A melhor maneira de lidar com esta realidade é perceber que o contacto com a tecnologia veio para ficar. Ao invés de proibir, deve-se sim fomentar o seu uso de forma segura e equilibrada, impondo limites. As educadoras não têm dúvidas de que é fundamental haver regras de utilização das tecnologias. “À medida que vão crescendo, vai aumentado o tempo de permanência”.
- Até aos dois anos: o uso de qualquer aparelho digital não é aconselhado e deve ser evitado,
- Entre os dois e os cinco anos: limitado a uma hora por dia acompanhado de um adulto;
- Dos seis aos 10 anos: no máximo duas horas por dia com supervisão de um adulto.
Além disso, os pais devem incentivar e ser parte ativa nas brincadeiras e jogos fora de casa, ao ar livre. No entanto, muitas vezes, não há espaço para tal, seja por falta de tempo ou por falta de paciência. “Chega-se a casa cansado do trabalho, com o jantar para fazer, com roupa para tratar… É muito apetecível ter o miúdo quieto à frente do tablet ou da televisão”, explica Sofia Verdasca.
Os pais têm um “papel um bocadinho ingrato”, aponta. “Por um lado, dão-lhes o telemóvel e dão-lhes a tecnologia porque ela existe e porque também querem poder telefonar a qualquer momento e saber como é que o filho está. Mas, por outro lado, tem o senão de não lhes conseguirem tirar o telemóvel”, confessa.
Para ajudar os pais a lidar com esta dependência da tecnologia, Ana e Sofia Verdasca enviam as atividades que foram feitas durante o dia na Academia e explicam como correu e qual o objetivo. “São ideias que podem adotar em casa”. É importante utilizar a tecnologia de uma forma positiva, nomeadamente ao envolver os filhos nas atividades “e não os deixar isolados nos quartos”, aponta Ana Verdasca.

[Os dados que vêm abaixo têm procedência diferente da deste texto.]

(* ===== verification/PayablesFixture.v ===== *)
(** * A worked example of accounts payable

    The states the examples of [PayablesReports] and [PayablesProperties] start
    from: the order received in Purchasing's example, invoiced, posted and paid
    in part. *)

From S2P Require Import Prelude Fixed Session Schema Tables Platform Chart Fixture Journal.
From S2P Require Import Posting Books Inventory Purchasing Settlement Payables PayablesInvariant.
From S2P Require Import PayablesOps Interplay.
(** Invoice 1 of the order received in Purchasing's example: five of item 1 at
    1.40, two of item 2 at 0.50, with a discount and tax; half of it paid. *)
Definition demo_invoice_line (item : Z) (q : qty) (price : cost) (discount tax : money)
    : PurchaseInvoiceLineInput :=
  {| li_order_item_id := item; li_quantity_invoiced := q; li_unit_price := price;
     li_discount_amount := discount; li_tax_amount := tax |}.

Definition demo_invoice_lines : list PurchaseInvoiceLineInput :=
  [demo_invoice_line 1 5000 1400000 50 100; demo_invoice_line 2 2000 500000 0 50].

Definition demo_invoice : InvoiceArgs :=
  {| ia_store_id := 1; ia_supplier_id := 1; ia_invoice_number := "INV-7"; ia_invoice_date := 20002;
     ia_key := "inv-1"; ia_order_id := None; ia_due_date := None; ia_notes := None;
     ia_created_by := Some 2 |}.

Definition demo_payment : PaymentArgs :=
  {| pm_store_id := 1; pm_supplier_id := 1; pm_payment_date := 20010;
     pm_method := Some SP_CASH; pm_amount := 100; pm_key := "pay-1";
     pm_reference := None; pm_created_by := Some 2 |}.

Definition demo_allocations : list PaymentAllocationInput := [{| al_invoice_id := 1; al_amount := 100 |}].

Definition demo_op (op : payables_op) (s : session database) : session database :=
  checkpoint (after (run_payables_op op) s).

Definition demo_invoiced : session database :=
  demo_op (A_create_invoice demo_invoice demo_invoice_lines (Some 1)) (checkpoint demo_received).

Definition demo_posted : session database := demo_op (A_post_invoice 1 (Some 1) (Some 2)) demo_invoiced.

Definition demo_paid : session database := demo_op (A_pay demo_payment demo_allocations (Some 1)) demo_posted.

Lemma demo_op_clean op s : committed (demo_op op s) = working (demo_op op s).
Proof. apply checkpoint_clean. Qed.

(** What the components say of a state, short of the balance of its entries. *)
Definition demo_wf (d : database) : Prop := draft_books d /\ purchasing_wf d /\ payables_wf d.

Lemma demo_op_wf op s :
  committed s = working s -> demo_wf (working s) -> (exists a, (run_payables_op op s).1 = Ok a) ->
  demo_wf (working (demo_op op s)).
Proof.
  intros E W. apply (keeps_after demo_wf (run_payables_op op) s); [|by rewrite E|done].
  apply keeps_and; [apply payables_keep_draft_books|apply keeps_and].
  - apply payables_keep_purchasing.
  - apply payables_keeps_wf.
Qed.

Lemma demo_next_working : working demo_next = working demo_received.
Proof. unfold demo_next. apply (working_session_on (working demo_received)). Qed.

Lemma demo_received_wf : demo_wf (working demo_received).
Proof.
  destruct demo_received_state as (Hp & _ & Hl & _).
  rewrite demo_next_working in Hp, Hl.
  assert (Hd : draft_books (working demo_received)).
  { apply books_wf_draft. split; [done|].
    destruct demo_ordered_state as (Hl0 & Hc & _ & H). destruct demo_ordered_wf as [_ Hp0].
    assert (Hb : books_wf (working demo_ordered))
      by (split; [done|by apply (empty_ledger_wf (working demo_ordered)); vm_compute]).
    pose (op := P_receive demo_receipt_args demo_receipt_lines (Some 1)).
    refine (proj2 (proj2 (keeps_ok _ (run_purchasing_op op) _ _ _ (purchasing_keeps_books op) _ Hb H))).
    rewrite Hc. exact Hb. }
  split; [exact Hd|split; [exact Hp|]].
  destruct demo_ordered_state as (_ & Hc & _ & H). destruct demo_ordered_wf as [_ Hp0].
  assert (Ho : payables_wf (working demo_ordered)).
  { apply no_payables_wf; [by vm_compute..| |by vm_compute].
    apply Forall_forall, (bool_decide_unpack _). by vm_compute. }
  pose (op := P_receive demo_receipt_args demo_receipt_lines (Some 1)).
  refine (proj2 (proj2 (keeps_ok _ (run_purchasing_op op) _ _ _ (purchasing_keeps_payables op) _ _ H)));
    [rewrite Hc|]; exact (conj Hp0 Ho).
Qed.

Lemma demo_invoiced_wf : demo_wf (working demo_invoiced).
Proof. apply demo_op_wf; [apply checkpoint_clean|rewrite working_checkpoint; exact demo_received_wf|
  by eexists; vm_compute]. Qed.

Lemma demo_posted_wf : demo_wf (working demo_posted).
Proof. apply demo_op_wf; [unfold demo_invoiced; apply demo_op_clean|exact demo_invoiced_wf|by eexists; vm_compute]. Qed.

Lemma demo_paid_wf : demo_wf (working demo_paid).
Proof. apply demo_op_wf; [unfold demo_posted; apply demo_op_clean|exact demo_posted_wf|by eexists; vm_compute]. Qed.

Lemma demo_paid_books : books_wf (working demo_paid).
Proof. apply books_wf_draft. split; [apply demo_paid_wf|by vm_compute]. Qed.
(* ===== verification/PayablesRetries.v ===== *)
(** * Requests of accounts payable submitted twice

    Every operation of the module recognises its own repetition: the creating
    ones by their client transaction id, the others by the state they left. *)

From S2P Require Import Prelude Fixed Session Schema Tables Platform Chart Fixture Journal.
From S2P Require Import Posting Books Matching Purchasing Settlement Payables PayablesInvariant.
From S2P Require Import PayablesOps Interplay PayablesFixture PayablesProperties.

(** ** Programs that neither read nor write *)

Definition stateless {A} (m : Tx A) : Prop := exists o, forall s, m s = (o, s).

Lemma stateless_ret {A} (a : A) : stateless (mret a).
Proof. by exists (Ok a). Qed.

Lemma stateless_raise {A} e : stateless (raise e : Tx A).
Proof. by exists (Raise e). Qed.

Lemma stateless_raise_if b e : stateless (raise_if b e).
Proof. destruct b; [apply stateless_raise|apply stateless_ret]. Qed.

Lemma stateless_bind {A B} (m : Tx A) (f : A -> Tx B) :
  stateless m -> (forall a, stateless (f a)) -> stateless (m ≫= f).
Proof.
  intros [[a|e] Hm] Hf.
  - destruct (Hf a) as [o Ho]. exists o. intros s. by rewrite (bind_ok_intro _ _ _ _ _ (Hm s)).
  - exists (Raise e). intros s. by rewrite (bind_raise _ _ _ _ _ (Hm s)).
Qed.

Lemma stateless_for_each {A} (f : A -> Tx unit) l : (forall x, stateless (f x)) -> stateless (for_each f l).
Proof.
  intros Hf. induction l as [|x l IH]; simpl; [apply stateless_ret|].
  apply stateless_bind; [done|by intros []].
Qed.

Lemma stateless_of_option {A} (o : option A) e : stateless (of_option o e).
Proof. destruct o; [apply stateless_ret|apply stateless_raise]. Qed.

#[local] Hint Resolve stateless_ret stateless_raise stateless_raise_if stateless_bind stateless_for_each
  stateless_of_option : core.

Lemma stateless_again {A} (m : Tx A) s a s1 s' : stateless m -> m s = (Ok a, s1) -> m s' = (Ok a, s').
Proof. intros [o Ho]. rewrite (Ho s), (Ho s'). by intros [= -> _]. Qed.

Lemma check_allocations_stateless als : stateless (check_allocations als).
Proof. unfold check_allocations. eauto 10. Qed.

Lemma check_note_input_stateless a re ls als : stateless (check_note_input a re ls als).
Proof.
  pose proof (check_allocations_stateless als). unfold check_note_input, check_reason.
  apply stateless_bind; [destruct re, (na_return_id a)|]; eauto 10.
Qed.
Lemma raise_discrepancies_ok a t items s s' :
  NoDup (map fst items) -> raise_ready a t (working s) items ->
  for_each (raise_discrepancy (tra_transfer_id a) t (tra_received_by a)) items s = (Ok tt, s') ->
  committed s' = committed s /\ env s' = env s /\ raise_frame (working s') = raise_frame (working s) /\
  discrepancies (working s')
  = discrepancies (working s) ++ omap (raised (working s) a t (utc_now (env s))) items.
Proof.
  intros Hnd (Htr & (Hs1 & Hs2 & _) & Hitems & Hfresh) H.
  apply (for_each_ok_ind _ (fun dn s1 =>
    committed s1 = committed s /\ env s1 = env s /\ raise_frame (working s1) = raise_frame (working s) /\
    discrepancies (working s1)
    = discrepancies (working s) ++ omap (raised (working s) a t (utc_now (env s))) dn)) in H; [done| |].
  - split_and!; try done. simpl. by rewrite app_nil_r.
  - intros dn [i l] rest s1 s2 -> (Hc & He & Hf & Hdis) H1.
    destruct (Hitems i l) as ((_ & N2 & N3) & tl & c & p & Htl & Hcost & Hp); [set_solver|].
    injection Hf as F1 F2 F3 F4 F5 F6 F7 F8 F9 F10 F11 F12.
    unfold raise_discrepancy in H1. simpl in H1.
    apply bind_ok in H1 as (o & s3 & H3 & H1). apply get_ok in H3 as [-> <-].
    apply bind_ok in H1 as (tl' & s3 & H3 & H1). apply of_option_ok in H3 as [Hrow <-].
    simpl in Hrow. rewrite F6, Htl in Hrow. injection Hrow as <-.
    apply bind_ok in H1 as (c' & s3 & H3 & H1). apply of_option_ok in H3 as [Hc' <-].
    rewrite Hcost in Hc'. injection Hc' as <-.
    apply bind_ok in H1 as (now & s3 & H3 & H1). apply asks_ok in H3 as [-> <-].
    apply bind_ok in H1 as (o' & s3 & H3 & H1). apply ret_ok in H1 as [_ <-].
    apply create_discrepancy_ok in H3 as (X1 & X2 & logs & X3); simpl; try done.
    + rewrite X3. split_and!; [congruence|congruence| |].
      * unfold raise_frame. simpl. congruence.
      * simpl. rewrite Hdis, omap_app, <- app_assoc, He. f_equal. f_equal. simpl.
        unfold raised at 1. simpl. unfold clean_line. rewrite Htl, Hcost.
        destruct (_ && _)%bool; done.
    + rewrite Hdis. intros r [Hr|Hr]%elem_of_app.
      * specialize (Hfresh r Hr). intros E. apply Hfresh. rewrite E, map_app. set_solver.
      * apply list_elem_of_omap in Hr as ([j x] & Hin & Hrs).
        apply raised_some in Hrs as (_ & ? & ? & _ & _ & ->). simpl. intros ->.
        rewrite map_app in Hnd. apply NoDup_app in Hnd as (_ & Hno & _).
        apply (Hno i); [by apply list_elem_of_fmap_2' with (i, x)|by left].
    + by rewrite F5.
    + rewrite F2. by exists p.
    + by rewrite F1.
    + destruct Hs1 as [st Hst]. rewrite F1. by eapply exists_row_some.
Qed.
Lemma create_write_off_keeps a caller : keeps transit_wf (create_write_off a caller).
Proof.
  apply keeps_of_cases.
  - unfold create_write_off, record_write_off, check_eligible, insert_or_winner, get_discrepancy,
      remaining_discrepancy, _resolve_required_role. solve_fixes.
  - intros s i s' _ Hd H. apply create_write_off_ok in H as [[-> _]|[[-> _]|(_ & _ & r & w & Hw)]];
      [by left|by right; left|]. right. right. by eapply write_off_requested_wf.
Qed.

Theorem run_write_off_op_keeps op : keeps transit_wf (run_write_off_op op).
Proof.
  destruct op; simpl.
  - unfold create_approval_policy_rule, role_exists. solve_keeps.
  - apply create_write_off_keeps.
  - apply approve_write_off_keeps.
  - apply deny_write_off_keeps.
  - apply reverse_write_off_keeps.
Qed.
(** ** Write-offs *)

Lemma decided_books k w st e r vs d d' :
  transit_wf d -> transit_books d -> row_of (write_offs d) k = Some w ->
  decided k w st e r vs d d' ->
  account_balance d' ACCOUNT_INVENTORY_IN_TRANSIT
  = account_balance d ACCOUNT_INVENTORY_IN_TRANSIT
    - (posted_part st (wo_amount w) - posted_part (wo_status w) (wo_amount w)) ->
  transit_books d'.
Proof.
  intros Hd Hb Hw Hx Hbal. set (v := posted_part st (wo_amount w) - posted_part (wo_status w) (wo_amount w)) in *.
  apply (transit_books_of d d' (- v) Hb); [lia|].
  pose proof (dc_reads _ _ _ _ _ _ _ _ Hx) as Ef. unfold transit_reads, changed in Ef. simpl in Ef.
  injection Ef as _ _ El _ Ei _ Ew _.
  destruct (lo_rows _ (tw_loss _ Hd) w (row_of_elem _ _ _ Hw)) as [(x & i & _ & Hi%row_of_elem & Eline & _) _ _ _ _].
  destruct (fw_items _ (tw_flow _ Hd) i Hi) as [(l0 & y & Hl0 & Hc0 & _) _ _]. rewrite <- Eline in Hl0.
  rewrite (in_transit_value_change d d'
    (fun j l => if bool_decide (transfer_line_id w = j)
                then with_written_off (posted_part st (wo_quantity w) - posted_part (wo_status w) (wo_quantity w)) l else l)
    (fun j => sum_where (fun z => transfer_line_id z =? j) (fun _ => - v) [w])).
  - f_equal. rewrite sum_by_line; [rewrite sum_by_cons, sum_by_nil; lia|].
    intros z ->%list_elem_of_singleton. by exists l0.
  - intros j. rewrite El, row_of_set. case_bool_decide; [done|]. by destruct (row_of _ j).
  - intros j l Hl. rewrite sum_where_cons, sum_where_nil.
    assert (Ep : posted_amount d' j = posted_amount d j + (if transfer_line_id w =? j then v else 0)).
    { unfold posted_amount. rewrite Ew, (sum_where_set_row _ _ _ _ _ _ Hw). unfold posted_on. simpl.
      destruct (_ =? j); simpl; unfold v, posted_part; lia. }
    assert (Et : forall f, items_total f d' j = items_total f d j) by (intros; unfold items_total; by rewrite Ei).
    unfold value_in_transit. rewrite Ep. destruct (Z.eqb_spec (transfer_line_id w) j) as [E|E].
    + rewrite bool_decide_eq_true_2 by done. simpl. subst j. rewrite Hl in Hl0. injection Hl0 as <-.
      destruct Hc0 as [c ->]. rewrite Et. lia.
    + rewrite bool_decide_eq_false_2 by done. destruct (unit_cost_at_shipment l); [rewrite Et|]; lia.
Qed.

(** ** Every operation *)

Definition in_transit_wf (d : database) : Prop := transit_wf d /\ transit_books d.

Definition books_reads (d : database) :=
  (accounts d, journal_lines d, transfer_lines d, transfer_receipt_items d, write_offs d).

Lemma in_transit_value_ext d d' :
  transfer_lines d' = transfer_lines d -> transfer_receipt_items d' = transfer_receipt_items d ->
  write_offs d' = write_offs d -> in_transit_value d' = in_transit_value d.
Proof.
  intros El Ei Ew. unfold in_transit_value, value_in_transit, items_total, posted_amount.
  by rewrite El, Ei, Ew.
Qed.

Lemma transit_books_ext d d' : books_reads d' = books_reads d -> transit_books d -> transit_books d'.
Proof.
  intros [= E1 E2 E3 E4 E5] Hb. unfold transit_books.
  by rewrite (account_balance_ext d d'), (in_transit_value_ext d d').
Qed.

Lemma keeps_in_transit_frame {A} (m : Tx A) :
  fixes committed m -> fixes (fun s => (transit_reads (working s), books_reads (working s))) m ->
  keeps in_transit_wf m.
Proof.
  apply (keeps_frame _ (fun d => (transit_reads d, books_reads d))).
  intros d d' [E1 E2]%pair_equal_spec [H1 H2].
  split; [by apply (transit_wf_ext d)|by apply (transit_books_ext d)].
Qed.

#[export] Hint Extern 3 (keeps in_transit_wf _) =>
  (apply keeps_in_transit_frame; solve [unfold transit_reads, books_reads; solve_fixes]) : keeps.

(** The rest of an invariant that a kept one leaves to show. *)
Lemma keeps_with {A} (I J : database -> Prop) (m : Tx A) :
  fixes committed m -> keeps I m ->
  (forall s a s', I (working s) -> J (committed s) -> J (working s) -> m s = (Ok a, s') -> J (working s')) ->
  keeps (fun d => I d /\ J d) m.
Proof.
  intros Hc HI HJ. apply keeps_of_ok; [done|]. intros s a s' [C1 C2] [W1 W2] H.
  split; [by eapply (keeps_ok I m s a s')|by eapply HJ].
Qed.

(** A request lists every line of a shipment once. *)
Definition ships_once (op : transfer_op) : Prop :=
  match op with T_ship _ lines _ _ _ => NoDup (map sh_line_id lines) | _ => True end.

Lemma add_line_books tid r : keeps in_transit_wf (add (new_transfer_line tid r)).
Proof.
  apply keeps_with; [solve_fixes|apply add_line_keeps|].
  intros s i s' Hd _ Hb (_ & _ & _ & ->)%add_ok. apply (transit_books_of (working s) _ 0 Hb).
  - rewrite (account_balance_ext (working s)) by done. lia.
  - unfold in_transit_value at 1. simpl. rewrite with_ids_app, sum_by_app, sum_by_cons, sum_by_nil. done.
Qed.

“É importante que os pais demonstrem que estão presentes. Envolvê-los nas conversas de casa, perguntar como é que correu o dia”, sublinha Sofia Verdasca. Para tal, podem ser feitos alguns jogos para tornar o momento mais lúdico. Um exemplo prático consiste em perguntar-lhe quais as três melhores e as três piores coisas que aconteceram hoje no dia. Isto vai levar as crianças a pensar sobre o que fizeram no dia e também vão perceber que os pais estão interessados, que se interessam por eles, que não estão sozinhos e que os problemas podem ser partilhados”, acrescenta.
Principais preocupações
Esta é também uma geração mais atenta e preocupada com o que o futuro lhes reserva. Como tal, à semelhança do que aconteceu com os Millenials, vão priorizar a carreira ao invés de constituir família. Não só por questões de ordem financeira, mas também por questões ambientais. Isto porque estão bem cientes das consequências das alterações climáticas.
A preocupação em preservar o planeta surge bem cedo. “Temos crianças com seis anos que já sabem o que é a reciclagem, sabem o que é que têm que pôr naquele sítio. Sabem também que a água tem que ser reaproveitada e quando deixamos a luz da sala acesa dizem-nos ‘não te esqueças de apagar a luz’. Já são eles que ralham”, explicam as educadoras.
No entanto, as redes sociais também promovem padrões de beleza irreais. O relatório do Projeto Dove pela Autoestima dá conta de que 9 em 10 crianças são expostas a conteúdos de beleza tóxicos nestas plataformas. Metade refere que tal teve impacto na sua saúde mental. “Temos aqui crianças de seis e sete anos que dizem que estão gordas”, alertam as profissionais da Academia Geração Alpha.